I am trying to scrape data from the following websites with 4 dropdown menus - after clicking each dropdown menus they show a table from where I want to scrape data. I want to combine information from all tables from all dropdown menus. I am using R Selenium package - however as I am very new to web scraping, I could not understand how to make loop with the four available options to get the final table.
https://hindi.iocl.com/lpgdistributors.aspx
I tried the previous discussion on webscraping and modify the code accordingly.
library(RSelenium)
library("rvest")
system("taskkill /im java.exe /f", intern=FALSE, ignore.stdout=FALSE)

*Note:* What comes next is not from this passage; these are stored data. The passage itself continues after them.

(* ===== verification/RtcpCongestion.v ===== *)
(** * RTCP congestion control feedback

    RFC 8888 feedback, transport-wide congestion control and the receiver's
    estimated maximum bitrate, the feedback messages of pion/rtcp with bit
    fields of their own. *)

From S2P Require Import Prelude Bytes Rtcp.

(** ** Bit fields *)

(** func setNBitsOfUint16(src, size, startIndex, val uint16) (uint16, error) *)
Definition setNBitsOfUint16 (src size startIndex val : Z) : rres Z :=
  _ ← fail_if (16 <? u16 (startIndex + size)) errInvalidSizeOrStartIndex;
  let val := Z.land val (u16 (Z.shiftl 1 size - 1)) in
  Ok (Z.lor src (u16 (Z.shiftl val (16 - size - startIndex)))).

(** func appendNBitsToUint32(src, n, val uint32) uint32 *)
Definition appendNBitsToUint32 (src n val : Z) : Z :=
  Z.lor (u32 (Z.shiftl src n)) (Z.land val (Z.shiftr 0xFFFFFFFF (32 - n))).

(** func getNBitsFromByte(b byte, begin, n uint16) uint16 *)
Definition getNBitsFromByte (b begin n : Z) : Z :=
  let endShift := 8 - (begin + n) in
  let mask := Z.land (Z.shiftr 0xFF begin) (u8 (Z.shiftl 0xFF endShift)) in
  Z.shiftr (Z.land b mask) endShift.

(** func get24BitsFromBytes(b []byte) uint32 *)
Definition get24BitsFromBytes (b : slice) : rres Z :=
  b0 ← s_idx b 0;
  b1 ← s_idx b 1;
  b2 ← s_idx b 2;
  Ok (u32 (Z.shiftl b0 16 + Z.shiftl b1 8 + b2)).

(** ** CCFeedbackReport *)

Record CCFeedbackMetricBlock := MkMetric { Received : bool; ECN : Z; ArrivalTimeOffset : Z }.
Record CCFeedbackReportBlock := MkReportBlock {
  rb_MediaSSRC : Z;
  BeginSequence : Z;
  MetricBlocks : list CCFeedbackMetricBlock;
}.
Record CCFeedbackReport := MkCCFB {
  cc_SenderSSRC : Z;
  ReportBlocks : list CCFeedbackReportBlock;
  ReportTimestamp : Z;
}.

Definition Metric_marshal (b : CCFeedbackMetricBlock) : rres (list Z) :=
  let r := if Received b then 1 else 0 in
  dst ← setNBitsOfUint16 0 1 0 r;
  dst ← setNBitsOfUint16 dst 2 1 (ECN b);
  dst ← setNBitsOfUint16 dst 13 3 (ArrivalTimeOffset b);
  put (zeros 2) 0 (be16 dst).

Definition Metric_unmarshal (raw : slice) : rres CCFeedbackMetricBlock :=
  _ ← fail_if (negb (s_len raw =? 2)%nat) errMetricBlockLength;
  b0 ← s_idx raw 0;
  if Z.land b0 0x80 =? 0 then Ok (MkMetric false 0 0)
  else
    w ← get16 raw;
    Ok (MkMetric true (Z.land (Z.shiftr b0 5) 0x03) (Z.land w 0x1FFF)).

(** func (b *CCFeedbackReportBlock) len() uint16 *)
Definition ReportBlock_len (b : CCFeedbackReportBlock) : Z :=
  let n := Z.of_nat (length (MetricBlocks b)) in
  let n := if n mod 2 =? 0 then n else n + 1 in
  u16 (8 + u16 (2 * u16 n)).

Definition ReportBlock_marshal (b : CCFeedbackReportBlock) : rres (list Z) :=
  _ ← fail_if (16384 <? Z.of_nat (length (MetricBlocks b))) errTooManyReports;
  buf ← put (zeros (Z.to_nat (ReportBlock_len b))) 0 (be32 (rb_MediaSSRC b));
  buf ← put buf 4 (be16 (BeginSequence b));
  let length_ := u16 (Z.of_nat (length (MetricBlocks b))) in
  let length_ := if 0 <? length_ then length_ - 1 else length_ in
  buf ← put buf 6 (be16 length_);
  copy_each Metric_marshal buf 8 2 (MetricBlocks b).

(** The loop over the metric blocks; [offset := reportsOffset + 2*i] is a
    uint16. *)
Fixpoint read_metrics (raw : slice) (i : Z) (n : nat) : rres (list CCFeedbackMetricBlock) :=
  match n with
  | O => Ok []
  | S n =>
      let offset := u16 (8 + u16 (2 * i)) in
      c ← s_sub raw (Z.to_nat offset) (Z.to_nat (u16 (offset + 2)));
      mb ← Metric_unmarshal c;
      l ← read_metrics raw (i + 1) n;
      Ok (mb :: l)
  end.

Definition ReportBlock_unmarshal (raw : slice) : rres CCFeedbackReportBlock :=
  _ ← fail_if (s_len raw <? 8)%nat errReportBlockLength;
  c ← s_sub raw 0 4;
  ssrc ← get32 c;
  c ← s_sub raw 4 6;
  begin ← get16 c;
  numReportsField ← get16_at raw 6;
  if numReportsField =? 0 then Ok (MkReportBlock ssrc begin [])
  else
    let endSequence := u16 (begin + numReportsField) in
    let numReports := u16 (u16 (endSequence - begin) + 1) in
    _ ← fail_if (Z.of_nat (s_len raw) <? u16 (8 + u16 (numReports * 2))) errIncorrectNumReports;
    l ← read_metrics raw 0 (Z.to_nat numReports);
    Ok (MkReportBlock ssrc begin l).
#[export] Program Instance bye_codec : Codec Goodbye := {
  enc := Goodbye_Marshal;
  dec := Goodbye_Unmarshal;
  wf := bye_ok;
  wire g := wire_hdr (Goodbye_Header g) ++ bye_body g;
  hdr := Goodbye_Header;
  kind := KBYE;
}.
Next Obligation.
  intros g Hg. unfold Goodbye_Marshal. destruct (bye_length g Hg) as (k & Hk & _ & _ & Hp).
  pose proof (bye_hdr_ok g Hg) as Hh. destruct Hg as (Hs & Hn & Hr).
  apply fail_step; [by apply Nat.ltb_ge|]. cbv zeta.
  replace (Goodbye_len g) with
    (headerLength + (length (Sources g) * ssrcLength + (length (Reason g) + 1 + bye_pad g)))%nat by lia.
  rewrite (zeros_add headerLength), (put_each_spec be32); [| by apply Forall_true | done | rtcp_lia].
  rewrite bind_Ok.
  replace (length (Sources g) * ssrcLength + _ - _)%nat with (length (Reason g) + 1 + bye_pad g)%nat
    by rtcp_lia.
  rewrite (bye_reason g), bind_Ok; [| | done].
  2: { rewrite !length_app, length_flat_be32, length_zeros. rtcp_lia. }
  rewrite Header_Marshal_wire, bind_Ok by done. unfold bye_body.
  rewrite <- !app_assoc, copy_front by done. by rewrite bind_Ok.
Qed.
Next Obligation. reflexivity. Qed.
Next Obligation. apply bye_hdr_ok. Qed.
Next Obligation. reflexivity. Qed.
Next Obligation.
  intros g Hg. cbv beta. rewrite length_bye_wire by done.
  destruct (bye_length g Hg) as (k & Hk & H1 & H2 & _). simpl Length. rewrite Hk.
  apply length_field_words; lia.
Qed.
Next Obligation.
  intros g b Hg Hb H. cbv beta in H. pose proof (length_s_bytes b Hb) as Hl.
  rewrite H, length_bye_wire in Hl by done. unfold Goodbye_Unmarshal.
  rewrite (Header_Unmarshal_wire _ b _ (bye_hdr_ok g Hg) Hb H), bind_Ok.
  apply fail_step; [done|]. destruct (bye_length g Hg) as (k & Hk & H1 & H2 & Hp).
  destruct Hg as (Hs & Hn & Hr). rewrite <- Hl, Hk.
  apply fail_step; [unfold getPadding; by rewrite Nat.mul_comm, Nat.Div0.mod_mul|].
  simpl Count. rewrite count_field by done.
  assert (Z.to_nat (u8 (4 + u8 (Z.of_nat (length (Sources g)) * 4))) = 4 + 4 * length (Sources g))%nat as ->.
  { rewrite (u8_small (_ * 4)), u8_small by (unfold is_byte; lia). lia. }
  apply fail_step; [apply Nat.ltb_ge; rtcp_lia|]. rewrite Nat2Z.id.
  change (s_bytes b) with (drop 0 (s_bytes b)) in H. apply (drop_app_inv _ _ _ _ 4) in H; [|done].
  unfold bye_body in H. rewrite (read_words_spec _ b headerLength _ Hs H), bind_Ok.
  apply (drop_app_inv _ _ _ _ (4 + 4 * length (Sources g))) in H; [|by rewrite length_flat_be32].
  rewrite (proj2 (Nat.ltb_lt _ _)) by rtcp_lia.
  rewrite (s_idx_at b _ _ _ Hb H), bind_Ok, Nat2Z.id.
  rewrite fail_if_false, bind_Ok by (apply Nat.ltb_ge; rtcp_lia).
  apply (drop_app_inv _ _ _ _ (4 + 4 * length (Sources g) + 1)) in H; [|done].
  destruct (s_sub_bytes (E := rtcp_err) b _ (4 + 4 * length (Sources g) + 1 + length (Reason g))%nat _ _ Hb H)
    as (c & -> & Hc & _); [done | rtcp_lia |].
  rewrite !bind_Ok, Hc. by destruct g.
Qed.

(** *** Source descriptions *)

Definition wire_item (s : SourceDescriptionItem) : list Z :=
  [it_Type s; Z.of_nat (length (it_Text s))] ++ it_Text s.

Definition chunk_text (c : SourceDescriptionChunk) : list Z :=
  be32 (ch_Source c) ++ flat_map wire_item (ch_Items c) ++ [0].

Definition wire_chunk (c : SourceDescriptionChunk) : list Z :=
  chunk_text c ++ zeros (getPadding (length (chunk_text c))).

Definition item_ok (s : SourceDescriptionItem) : Prop :=
  0 < it_Type s < 256 ∧ (length (it_Text s) <= 255)%nat.

Definition chunk_ok (c : SourceDescriptionChunk) : Prop :=
  is_u32 (ch_Source c) ∧ Forall item_ok (ch_Items c).

Definition sdes_ok (s : SourceDescription) : Prop :=
  Forall chunk_ok (Chunks s) ∧ (length (Chunks s) <= 31)%nat ∧
  Z.of_nat (length (flat_map wire_chunk (Chunks s))) < 4 * (2 ^ 16 - 1).

Lemma Item_Marshal_wire s : item_ok s → Item_Marshal s = Ok (wire_item s).
Proof.
  intros [Ht Hl]. unfold Item_Marshal. apply fail_step; [apply Z.eqb_neq; unfold SDESEnd; lia|].
  rewrite <- (app_nil_l (zeros 2)), put_zeros by buf_lia. rewrite bind_Ok.
  apply fail_step; [apply Nat.ltb_ge; unfold sdesMaxOctetCount; lia|].
  rewrite put_zeros by buf_lia. rewrite bind_Ok. simpl.
  by rewrite !u8_small by (unfold is_byte; lia).
Qed.

Lemma append_each_spec {A} (f : A → rres (list Z)) e l raw :
  Forall (λ x, f x = Ok (e x)) l → append_each f raw l = Ok (raw ++ flat_map e l).
Proof.
  intros H. revert raw. induction H as [|x l Hx Hl IH]; intros raw; simpl; [by rewrite app_nil_r|].
  by rewrite Hx, bind_Ok, IH, app_assoc.
Qed.

Lemma Chunk_Marshal_wire c : chunk_ok c → Chunk_Marshal c = Ok (wire_chunk c).
Proof.
  intros [_ Hi]. unfold Chunk_Marshal.
  rewrite <- (app_nil_l (zeros 4)), put_zeros by buf_lia. rewrite bind_Ok. simpl (zeros _). simpl ([] ++ _).
  rewrite app_nil_r, (append_each_spec _ wire_item), bind_Ok.
  2: { eapply Forall_impl; [exact Hi|]. apply Item_Marshal_wire. }
  unfold wire_chunk, chunk_text. change (u8 SDESEnd) with 0. by rewrite <- !app_assoc.
Qed.

Lemma Item_len_wire s : length (wire_item s) = Item_len s.
Proof. reflexivity. Qed.

Lemma foldl_sum {A} (f : A → nat) (e : A → list Z) l n :
  Forall (λ x, length (e x) = f x) l →
  foldl (λ n x, n + f x)%nat n l = (n + length (flat_map e l))%nat.
Proof.
  intros H. revert n. induction H as [|x l Hx Hl IH]; intros n; simpl; [lia|].
  rewrite IH, length_app, Hx. lia.
Qed.

Lemma Chunk_len_wire c : length (wire_chunk c) = Chunk_len c.
Proof.
  unfold Chunk_len. rewrite (foldl_sum Item_len wire_item) by (apply Forall_true, Item_len_wire).
  unfold wire_chunk. rewrite length_app, length_zeros.
  assert (length (chunk_text c) = 4 + length (flat_map wire_item (ch_Items c)) + 1)%nat as ->; [|done].
  unfold chunk_text. rewrite !length_app, length_be32. simpl. lia.
Qed.

Lemma Chunk_len_words c : ∃ k, Chunk_len c = (4 * k)%nat.
Proof.
  unfold Chunk_len. cbv zeta.
  match goal with |- context [(?n + getPadding ?n)%nat] => destruct (getPadding_spec n) as (k & Hk & _) end.
  eauto.
Qed.

Lemma sdes_len s : SourceDescription_len s = (4 + length (flat_map wire_chunk (Chunks s)))%nat.
Proof.
  unfold SourceDescription_len. rewrite (foldl_sum Chunk_len wire_chunk); [done|].
  apply Forall_true, Chunk_len_wire.
Qed.

Lemma chunks_words l : ∃ k, length (flat_map wire_chunk l) = (4 * k)%nat.
Proof.
  induction l as [|c l [k Hk]]; cbn [flat_map]; [by exists 0%nat|].
  destruct (Chunk_len_words c) as [j Hj]. exists (j + k)%nat. rewrite length_app, Chunk_len_wire. lia.
Qed.

Lemma sdes_length s : sdes_ok s →
  ∃ k, SourceDescription_len s = (4 * k)%nat ∧ (1 <= k)%nat ∧ Z.of_nat k < 2 ^ 16.
Proof.
  intros (_ & _ & Hm). rewrite sdes_len. destruct (chunks_words (Chunks s)) as [k Hk].
  exists (1 + k)%nat. lia.
Qed.

Lemma sdes_hdr_ok s : sdes_ok s → hdr_ok (SourceDescription_Header s).
Proof.
  intros Hs. destruct (sdes_length s Hs) as (k & Hk & H1 & H2). destruct Hs as (_ & Hn & _).
  apply report_hdr_ok; [done | unfold is_byte, TypeSourceDescription; lia |].
  rewrite Hk. apply length_field_words; lia.
Qed.

Lemma copy_chunks_spec l pre k n :
  Forall chunk_ok l → length pre = n → (length (flat_map wire_chunk l) <= k)%nat →
  copy_chunks (pre ++ zeros k) n l =
  Ok ((pre ++ flat_map wire_chunk l) ++ zeros (k - length (flat_map wire_chunk l))).
Proof.
  intros H. revert pre k n. induction H as [|c l Hc Hl IH]; intros pre k n Hn Hk;
    cbn [copy_chunks flat_map length] in *.
  - rewrite app_nil_r. buf_eq.
  - rewrite length_app in *. rewrite Chunk_Marshal_wire, bind_Ok by done.
    rewrite copy_zeros by lia. rewrite bind_Ok. cbn [fst].
    rewrite IH by (rewrite ?length_app; lia). rewrite <- !app_assoc. buf_eq.
Qed.

Lemma Item_Unmarshal_wire s b rest :
  item_ok s → (s_len b <= s_cap b)%nat → s_bytes b = wire_item s ++ rest →
  Item_Unmarshal b = Ok s.
Proof.
  intros [Ht Hs] Hb H. change (s_bytes b) with (drop 0 (s_bytes b)) in H.
  pose proof (drop_s_bytes_len b 0 _ _ Hb H ltac:(done)) as Hn. rewrite Item_len_wire in Hn.
  unfold Item_len in Hn. unfold Item_Unmarshal. apply fail_step; [apply Nat.ltb_ge; lia|].
  rewrite (s_idx_at b _ _ _ Hb H), bind_Ok. apply (drop_app_inv _ [it_Type s] _ _ 1) in H; [|done].
  rewrite (s_idx_at b _ _ _ Hb H), bind_Ok, Nat2Z.id.
  apply fail_step; [apply Nat.ltb_ge; lia|]. apply (drop_app_inv _ [_] _ _ 2) in H; [|done].
  destruct (s_sub_bytes (E := rtcp_err) b _ (2 + length (it_Text s))%nat _ _ Hb H)
    as (c & -> & Hc & _); [done | lia |].
  rewrite bind_Ok, Hc. by destruct s.
Qed.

rD <- rsDriver(browser = c("firefox")) #specify browser type you want Selenium to open
remDr <- rD$client
remDr$navigate("https://hindi.iocl.com/lpgdistributors.aspx") # navigates to webpage
# select first dropdown list
option <- remDr$findElement(using='id', value="cmbState")
#get all option values from dropdown list
option_values <- option$getPageSource()[[1]] %>%
str_extract_all("1[0-9]{3}")
# select 2nd dropdown list
option <- remDr$findElement(using='id', value="cmbDistrict")
#get all option values from dropdown list
option_values <- option$getPageSource()[[1]] %>%
str_extract_all("1[0-9]{3}")
# select 3rd dropdown list
option <- remDr$findElement(using='id', value="cmbMarket")
#get all option values from dropdown list
option_values <- option$getPageSource()[[1]] %>%
str_extract_all("1[0-9]{3}")
#select 4th dropdown list
option2 <- remDr$findElement(using='id', value="cmbArea")
#get all option values from dropdown list
option_values_2 <- option2$getElementText() %>%
str_split("\\n") %>%
unlist()
#### create loop to loop over all tables...
option <- remDr$findElement(using='id', value="cmbState")
option <- remDr$findElement(using = 'xpath', "//*/option[@value = '1']") #change '1194' to values in option_values in loop
option$clickElement()
# change dropdown selection
option2 <- remDr$findElement(using='id', value="cmbDistrict")
option2 <- remDr$findElement(using = 'xpath', "//*/option[@value = '185']") #change 'AHB' to values in option_values_2 in loop
option2$clickElement()
# change dropdown selection
option3 <- remDr$findElement(using='id', value="cmbMarket")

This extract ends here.